Growing Up At University
When I think back to my sixth form, I am reminded of hours spent poring over university prospectuses, trying to imagine my life in the glossy pictures before me. I had bought into the idea that a prestigious university would somehow imbue me with a sense of purpose I was lacking, and would be a period of maturation into to full adulthood. Whilst attending Oxford has been an amazing experience, I have begun to question the purpose of highly theoretical degrees and wider notions of university as a preparation ground for ‘real life’.
My Geography degree was highly conceptual, and whilst I thoroughly enjoyed aspects of it, now I’ve left the Oxford bubble I’m left with the question: what was the point? I’ve been driven to this question as I’ve reluctantly started looking for work in the ‘real world’, and tried to transfer my ‘transferable skills’ into a 9-to-5 job. Perhaps I have been particularly confounded by this stage in my life because I really enjoying delving into conceptual issues presented in weekly essays. Being quite an idealistic person, Oxford has further lifted my thinking even higher into the clouds, as opposed to grounding me firmly in reality. With this said, I am not belittling the importance of thinking ideologically. However, I believe there is a need explore what we expect from university and what prestigious universities do in practice.
I am one of those people who has never really known what they want to do. Since graduating this summer, I’ve never felt younger, or more vulnerable. This seems to be a common feeling amongst many people my age, and I am reminded of ongoing discussions in the media and academia concerning my generation’s state of ‘prolonged adolescence’. This idea essentially argues that younger generations are spending longer periods of time as adolescents, being financially dependent on their parents and the state. In this case, what role does university play in this phenomenon?
In my mind, I view my time at Oxford as a sort of buffer period between my teenage years and full adulthood. University presents many of us with probably one of the only times we’ll be able to focus on developing our minds solely, whilst financial responsibilities are dealt with. However, at many points in my degree I realised my education was geared towards further study, and as my interests developed along this trajectory, it became increasingly difficult to see how I could express these interests in the entry-level positions I considered. Upon graduation I also realised that wrestling with complex theories during university had shielded me from the reality of mundane, yet important responsibilities. In this respect, commitment to university societies prepared me considerably for the nitty-grittiness of post-Oxford life.

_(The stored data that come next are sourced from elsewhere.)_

Lemma heaviest_with_node h n td :
  known t1 h n → spec_td t1 h n = Some td → td ≤ Z.max localTd (difficulty header + ptd).
Proof using Hco Hacc Hparent Hptd Hlocal.
  intros Hk. unfold t1. rewrite with_node_td. case_decide as Hi; [intros [= <-]; lia|]. intros E.
  apply (with_node_known t _ header ptd Htree Hacc Hparent Hptd) in Hk as [Hk|]; [|done].
  pose proof (co_heaviest hc t cur Hco h n td localTd Hk E Hlocal). lia.
Qed.

Lemma numbered_with_node N : numbered t N → numbered t1 N.
Proof using Hco Hacc Hparent Hptd.
  intros (HN & Hr & Hz). split; [done|]. split; [by apply (rooted_with_node t (canon t 0))|]. intros n Hn Hlt. unfold t1.
  rewrite with_node_canon. by apply Hz.
Qed.

Lemma tree_after : tree t1 (canon t1 0).
Proof using Hco Hacc Hparent Hptd. unfold t1 at 2. rewrite with_node_canon. by apply tree_with_node. Qed.

Lemma side_ok hc' :
  view hc' t1 → hc_currentHeader hc' = hc_currentHeader hc → hc_currentHeaderHash hc' = hc_currentHeaderHash hc →
  difficulty header + ptd ≤ localTd → chain_ok hc' t1 cur.
Proof using Hco Hacc Hparent Hptd Hlocal.
  intros Hv Ec Eh Hle. destruct (with_node_keeps t _ header ptd Htree Hacc Hparent Hptd _ _ (co_known hc t cur Hco)) as [Etd Ehd].
  fold t1 in Etd, Ehd. pose proof Hco as [_ _ C1 C2 C3 C4 C5 C6 _]. split.
  - done.
  - apply tree_after.
  - by rewrite Ec.
  - by rewrite Eh.
  - by rewrite Ehd.
  - apply (with_node_known t _ header ptd Htree Hacc Hparent Hptd). by left.
  - unfold t1. by rewrite with_node_canon.
  - by apply numbered_with_node.
  - intros h n td td' Hk E. rewrite Etd, Hlocal. intros [= <-]. pose proof (heaviest_with_node h n td Hk E). lia.
Qed.

Lemma canon_ok hc' t' :
  view hc' t' → same_nodes t1 t' → canon t' 0 = canon t1 0 → numbered t' (header_number header) →
  canon t' (header_number header) = header_hash header →
  hc_currentHeader hc' = Some header → hc_currentHeaderHash hc' = header_hash header →
  localTd ≤ difficulty header + ptd → chain_ok hc' t' header.
Proof using Hco Hacc Hparent Hptd Hlocal.
  intros Hv Hs H0 HN Hc Ecur Eh Hle. split; [done| |done|done| | |done|done|].
  - rewrite H0. apply (same_tree t1 t'); [done|apply tree_after].
  - rewrite (same_header t1 t') by done. unfold t1. rewrite with_node_header. by rewrite decide_True.
  - apply (same_known t1 t'); [done|]. apply (with_node_known t _ header ptd Htree Hacc Hparent Hptd). by right.
  - intros h n td td' Hk. rewrite !(same_td t1 t') by done. apply (same_known t1 t') in Hk; [|done]. intros E.
    unfold t1 at 1. rewrite with_node_td, decide_True by done. intros [= <-]. pose proof (heaviest_with_node h n td Hk E). lia.
Qed.
End Outcome.

Definition head_after (status : WriteStatus) header cur : Header := match status with CanonStatTy => header | _ => cur end.

(** The outcome of a write whose parent is not known. *)
Lemma WriteHeader_unknown coin header hc t cur :
  chain_ok hc t cur → acceptable t header → ¬ known t (h_ParentHash header) (header_number header - 1) →
  hc_WriteHeader coin header hc = Err ErrUnknownAncestor.
Proof.
  intros Hco Ha Hk. pose proof (ac_stores t header Ha) as Hst. pose proof (ac_number t header Ha) as Hn.
  unfold hc_WriteHeader. rewrite Header_Hash_enc, NumberU64_ok by apply Hst. cbn [lift_rlp omap_err obind].
  assert (pred64 (header_number header) = header_number header - 1) as -> by (unfold pred64; apply wrap_small; lia).
  pose proof (hc_GetTd_unknown hc t (h_ParentHash header) (header_number header - 1) (co_view _ _ _ Hco)) as E.
  destruct (hc_GetTd (h_ParentHash header) (header_number header - 1) hc) as [o hc']. cbn in E. rewrite E; [done|apply Hst|split; lia|lia|].
  intros m Hm. apply Hk. by rewrite <-(ac_linked t header Ha m Hm).
Qed.

(** What a write does to the chain, in terms of the two difficulties. *)
Definition written hc t cur coin header ptd localTd : Prop := ∃ hc' t',
  let status := if prefers coin (difficulty header + ptd) localTd then CanonStatTy else SideStatTy in
  hc_WriteHeader coin header hc = Ok (status, hc') ∧ chain_ok hc' t' (head_after status header cur) ∧
  same_nodes (with_node header (difficulty header + ptd) t) t' ∧ canon t' 0 = canon t 0.

Lemma prefers_le coin a b : (prefers coin a b = true → b ≤ a) ∧ (prefers coin a b = false → a ≤ b).
Proof. unfold prefers. destruct coin, (Z.ltb_spec b a), (Z.eqb_spec a b); cbn; split; (done || lia). Qed.

Lemma current_stores hc t cur : chain_ok hc t cur → header_stores cur.
Proof.
  intros Hco. destruct (tree_node _ _ (co_tree _ _ _ Hco) _ _ (co_known _ _ _ Hco)) as (hd & _ & Ehd & _ & _ & _ & Hcur & _).
  rewrite (co_stored _ _ _ Hco) in Ehd. by injection Ehd as <-.
Qed.

Lemma WriteHeader_written coin header hc t cur ptd localTd :
  chain_ok hc t cur → acceptable t header → known t (h_ParentHash header) (header_number header - 1) →
  spec_td t (h_ParentHash header) (header_number header - 1) = Some ptd →
  spec_td t (header_hash cur) (header_number cur) = Some localTd →
  written hc t cur coin header ptd localTd.
Proof.
  intros Hco Ha Hkp Eptd El. pose proof (ac_stores t header Ha) as Hst. pose proof (ac_number t header Ha) as Hn.
  pose proof (co_tree _ _ _ Hco) as Ht. unfold written, hc_WriteHeader.
  rewrite Header_Hash_enc, NumberU64_ok by apply Hst. cbn [lift_rlp omap_err obind]. fold (header_hash header).
  assert (pred64 (header_number header) = header_number header - 1) as -> by (unfold pred64; apply wrap_small; lia).
  destruct (hc_GetTd_known hc t _ _ (co_view _ _ _ Hco) (λ m, tree_unique _ _ Ht _ _ m Hkp) Hkp) as (hc1 & -> & Hv1 & (_ & _ & _ & Ec1 & Eh1)).
  rewrite Eptd, Ec1, (co_current _ _ _ Hco). cbn iota. pose proof (current_stores _ _ _ Hco) as Hcur.
  rewrite (NumberU64_ok cur) by apply Hcur. cbn [lift_rlp omap_err obind].
  assert (h_Difficulty header = Some (difficulty header)) as ->.
  { pose proof (ok_Difficulty _ (proj1 Hst)) as Hd. unfold difficulty. by destruct (h_Difficulty header). }
  rewrite Eh1, (co_hash _ _ _ Hco).
  destruct (hc_GetTd_known hc1 t _ _ Hv1 (λ m, tree_unique _ _ Ht _ _ m (co_known _ _ _ Hco)) (co_known _ _ _ Hco)) as (hc2 & -> & Hv2 & (_ & _ & _ & Ec2 & Eh2)).
  rewrite El. destruct (store_spec hc2 t _ header ptd Hv2 Ht Ha Hkp Eptd) as (hc3 & db & -> & E & Ec3 & Eh3 & Hv3).
  cbn [obind]. rewrite E. cbn [lift_rlp omap_err obind]. set (t1 := with_node header (difficulty header + ptd) t) in *.
  assert (known t1 (header_hash header) (header_number header)) as Hk1 by (apply (with_node_known t (canon t 0)); [done..|by right]).
  assert (spec_header t1 (header_hash header) (header_number header) = Some header) as Eh
    by (unfold t1; rewrite with_node_header; by rewrite decide_True).
  destruct (prefers_le coin (difficulty header + ptd) localTd) as [Hge Hle].
  destruct (prefers coin (difficulty header + ptd) localTd).
  - destruct (make_canonical_spec header (hc_set_db db hc3) t1 (header_number cur))
      as (hc4 & t4 & -> & Hv4 & Hs4 & H0 & HN & Hc4 & Ecur & Ehash); [done|by apply (tree_after hc t cur)| |done..|lia| |].
    { apply (numbered_with_node hc t cur); [done..|]. apply Hco. }
    { apply (with_node_known t (canon t 0)); [done..|by left]. }
    cbn [obind]. eexists _, t4. split; [done|]. split; [|split; [done|by rewrite H0; unfold t1; rewrite with_node_canon]].
    apply (canon_ok hc t cur header ptd localTd); try done; [|by apply Hge].
    apply (view_cached hc4); [done|by apply (same_known t1 t4)|by rewrite (same_header t1 t4)].
  - cbn [obind]. eexists _, t1. split; [done|]. split; [|split; [done|unfold t1; by rewrite with_node_canon]].
    apply (side_ok hc t cur header ptd localTd); try done; [by apply (view_cached (hc_set_db db hc3))|cbn; congruence|cbn; congruence|by apply Hle].
Qed.
End Inv.
(* ===== verification/BlockChain.v ===== *)
(** * The block chain (blockchain/blockchain.go)

    Blocks on top of the header chain: reading through the caches, writing a
    block with its state, making it the head, rewinding and resetting.  The
    database is the one of the header chain.  A state is what its CommitTo puts
    into the batch and its preimages. *)

From S2P Require Import Prelude RlpSpec RlpRaw RlpEncode RlpStream RlpRoundtrip TrieNode Trie TrieMap Sha256 Merkletree Types SecureTrie Lru ChainDb HeaderChain.
Local Open Scope Z_scope.

Inductive bc_error :=
| ErrBcUnknownAncestor
| ErrKnownBlock
| ErrBcNoGenesis
| ErrBcNonContiguous
| ErrFutureBlock
| ErrHeaderUnknown
| ErrNonExistent
| ErrStateMissing
| ErrExportRange
| ErrExportMissing
| ErrOther
| ErrDeadlock
| ErrBcRlp (e : rlp_error)
| ErrBcHeader (e : hc_error).

Abbreviation bc_out := (outcome bc_error).

Definition bodyCacheLimit : nat := 256.
Definition blockCacheLimit : nat := 256.
Definition maxFutureBlocks : nat := 256.
Definition badBlockLimit : nat := 10.

Section BlockChain.
Context {KC : Keccak}.

Abbreviation kv := (gmap bytes bytes).

Record BlockChain := MkBC {
  bc_hc : HeaderChain;
  bc_genesisBlock : option Block;
  bc_currentBlock : option Block;
  bc_currentFastBlock : option Block;
  bc_bodyCache : LRU Body;
  bc_bodyRLPCache : LRU bytes;
  bc_blockCache : LRU Block;
  bc_futureBlocks : LRU Block;
  bc_badBlocks : LRU Header;
  bc_pastTries : list bytes
}.

Implicit Types (bc : BlockChain) (hash : bytes) (number : Z) (block : Block).

Definition bc_chainDb bc : kv := hc_chainDb (bc_hc bc).

Definition bc_set_hc hc bc := MkBC hc (bc_genesisBlock bc) (bc_currentBlock bc) (bc_currentFastBlock bc)
  (bc_bodyCache bc) (bc_bodyRLPCache bc) (bc_blockCache bc) (bc_futureBlocks bc) (bc_badBlocks bc) (bc_pastTries bc).
Definition bc_set_db db bc := bc_set_hc (hc_set_db db (bc_hc bc)) bc.
Definition bc_set_genesis b bc := MkBC (bc_hc bc) b (bc_currentBlock bc) (bc_currentFastBlock bc)
  (bc_bodyCache bc) (bc_bodyRLPCache bc) (bc_blockCache bc) (bc_futureBlocks bc) (bc_badBlocks bc) (bc_pastTries bc).
Definition bc_set_current b bc := MkBC (bc_hc bc) (bc_genesisBlock bc) b (bc_currentFastBlock bc)
  (bc_bodyCache bc) (bc_bodyRLPCache bc) (bc_blockCache bc) (bc_futureBlocks bc) (bc_badBlocks bc) (bc_pastTries bc).
Definition bc_set_fast b bc := MkBC (bc_hc bc) (bc_genesisBlock bc) (bc_currentBlock bc) b
  (bc_bodyCache bc) (bc_bodyRLPCache bc) (bc_blockCache bc) (bc_futureBlocks bc) (bc_badBlocks bc) (bc_pastTries bc).
Definition bc_set_caches bodies rlps blocks bc := MkBC (bc_hc bc) (bc_genesisBlock bc) (bc_currentBlock bc) (bc_currentFastBlock bc)
  bodies rlps blocks (bc_futureBlocks bc) (bc_badBlocks bc) (bc_pastTries bc).
Definition bc_set_future c bc := MkBC (bc_hc bc) (bc_genesisBlock bc) (bc_currentBlock bc) (bc_currentFastBlock bc)
  (bc_bodyCache bc) (bc_bodyRLPCache bc) (bc_blockCache bc) c (bc_badBlocks bc) (bc_pastTries bc).
Definition bc_set_bad c bc := MkBC (bc_hc bc) (bc_genesisBlock bc) (bc_currentBlock bc) (bc_currentFastBlock bc)
  (bc_bodyCache bc) (bc_bodyRLPCache bc) (bc_blockCache bc) (bc_futureBlocks bc) c (bc_pastTries bc).
Definition bc_set_pastTries l bc := MkBC (bc_hc bc) (bc_genesisBlock bc) (bc_currentBlock bc) (bc_currentFastBlock bc)
  (bc_bodyCache bc) (bc_bodyRLPCache bc) (bc_blockCache bc) (bc_futureBlocks bc) (bc_badBlocks bc) l.

Definition lift_bc {A} (r : outcome rlp_error A) : bc_out A := omap_err ErrBcRlp r.
Definition lift_hc {A} (r : hc_out A) : bc_out A := omap_err ErrBcHeader r.

(** block.Hash() and block.NumberU64() *)
Definition block_hash block : bc_out bytes := let* (h, _) := lift_bc (Block_Hash block) in Ok h.
Definition block_number block : bc_out Z := lift_bc (NumberU64 (b_header block)).

(** A field that may be nil, when it is used. *)
Definition deref {A} (o : option A) : bc_out A := match o with Some a => Ok a | None => Panic end.

(** A read of the header chain in a block chain. *)
Definition on_hc {A} (r : A * HeaderChain) bc : A * BlockChain := (r.1, bc_set_hc r.2 bc).

Definition bc_GetTd hash number bc : option Z * BlockChain := on_hc (hc_GetTd hash number (bc_hc bc)) bc.
Definition bc_GetHeader hash number bc : option Header * BlockChain := on_hc (hc_GetHeader hash number (bc_hc bc)) bc.
Definition bc_GetHeaderByHash hash bc : option Header * BlockChain := on_hc (hc_GetHeaderByHash hash (bc_hc bc)) bc.
Definition bc_GetBlockNumber hash bc : Z * BlockChain := on_hc (hc_GetBlockNumber hash (bc_hc bc)) bc.

(** ** Reading *)

Definition bc_GetBody hash bc : option Body * BlockChain :=
  match lru_Get hash (bc_bodyCache bc) with
  | (Some body, c) => (Some body, bc_set_caches c (bc_bodyRLPCache bc) (bc_blockCache bc) bc)
  | (None, c) =>
      let bc := bc_set_caches c (bc_bodyRLPCache bc) (bc_blockCache bc) bc in
      let '(number, bc) := bc_GetBlockNumber hash bc in
      match GetBody (bc_chainDb bc) hash number with
      | None => (None, bc)
      | Some body => (Some body, bc_set_caches (lru_Add hash body (bc_bodyCache bc)).2 (bc_bodyRLPCache bc) (bc_blockCache bc) bc)
      end
  end.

I am slowly settling on the conclusion that this period of uncertainty it both necessary and (hopefully) transient. Non-vocation degrees like mine play a significant role unsettling what you thought about the world, and causing you to become sceptical of claims to truth. However, they do not direct you down a career route, but leave this hard and yet rewarding process down to you. It has been refreshing, if not daunting, to take all that I have learnt in the past three years and try to see the ways my unique skillset can add to the world. It seems university for people like me has crucial for my process of growing up, but not necessarily in the way you’d expect. I am reminded of Tolkien’s words my IB teacher frequently borrowed: ‘Not all who wander are lost’.